Thus opens Robert Herrick’s 1648 poem, “To the Virgins, to Make Much of Time.” The carpe diem work inspired this season’s first afternoon art song recital, presented at 3:15 p.m. June 30 in the Athenaeum Hotel Parlor. Three of Chautauqua Opera Company’s Young Artists will perform.

“There’s a strong flowers theme to our recital, but it’s more than that,” said soprano Addie Hamilton. “It’s [about] enjoying a moment in life and holding onto that moment, because life is so fleeting.”

Hamilton will be joined by mezzo-soprano Tesia Kwarteng, baritone Jake Skipworth and accompanist Emily Jarrell Urbanek. (The poetic inspiration was Urbanek’s brainchild.)

The program includes music by Richard Strauss, Samuel Barber, Ralph Vaughan Williams, Jean Sibelius, Franz Schubert, Johannes Brahms, W.A. Mozart, Stephen Sondheim and the premiere of a new song by composer-in-residence Jeremy Gill.

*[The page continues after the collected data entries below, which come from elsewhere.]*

Section Route.
Context `{Fuzz} (catalog : list car) (order : list text).

(** The filters this turn's message sets (intent.py:463-534), before the
    removal directive. *)
Definition extract_filters (raw : text) : filters :=
  let t := norm_txt raw in
  let f := set_raw_text (Some raw) no_filters in
  (* km (480-487) *)
  let f := if sets_km_max order raw then set_km_max (Some 100000%Z) f else f in
  (* year (490-494) *)
  let f := match re_search YEAR_RE t with
           | Some m => set_year_min (Some (int_of_digits (group_or_empty t m 0))) f
           | None => f end in
  (* price range or bounds (497-507) *)
  let f := match re_search RANGO_PRECIOS_RE raw with
           | Some m =>
               let v1 := parse_money (group_or_empty raw m 1) in
               let v2 := parse_money (group_or_empty raw m 2) in
               let lo := if Qlt_le_dec v2 v1 then v2 else v1 in
               let hi := if Qlt_le_dec v1 v2 then v2 else v1 in
               let f := if Qlt_le_dec 0 lo then set_price_min (Some lo) f else f in
               if Qlt_le_dec 0 hi then set_price_max (Some hi) f else f
           | None =>
               let '(pmin, pmax) := extract_price_bounds raw in
               let truthy_q (o : option Q) :=
                 match o with Some q => negb (Qeq_bool q 0) | None => false end in
               let f := if truthy_q pmin then set_price_min pmin f else f in
               if truthy_q pmax then set_price_max pmax f else f
           end in
  (* brand, version, model (510-534) *)
  let f := match first_contained t BRAND_WORDS with
           | Some mk => set_brand (Some mk) f | None => f end in
  let f := match find (fun ver => contains ([32%N] ++ t ++ [32%N]) ([32%N] ++ ver ++ [32%N])) VERSION_LIST with
           | Some ver => set_version (Some ver) f | None => f end in
  if existsb (contains t) VERSION_TOKENS then
    match first_contained t MODEL_TOKENS with
    | Some mt => set_model (Some mt) f | None => f end
  else f.

(** The reset heuristic (intent.py:467-477). *)
Definition is_reset (raw : text) : bool :=
  let t := norm_txt raw in
  re_test NEW_SEARCH_RE t || re_test YEAR_RE t || existsb (contains t) BRAND_WORDS
  || re_test VERSION_RE t.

“It’s always exciting working with a living composer,” said Kwarteng, who will sing Gill’s “Rose.” “They can tell you exactly what they want or what they were thinking when they wrote what was on the page.”

In addition to Gill’s song, Kwarteng will sing Svarta rosor Op. 36, No. 1, and Flickan kom ifrån sin älsklings möte, Op. 37, No. 5, by Sibelius.

The recital will open with “Soave sia il vento,” a trio from Mozart’s comic opera Così fan tutte, which was Skipworth’s first production as an opera singer at Oakland University in Michigan. Skipworth will sing the part of Don Alfonso, a character he described as a scheming, conniving old man.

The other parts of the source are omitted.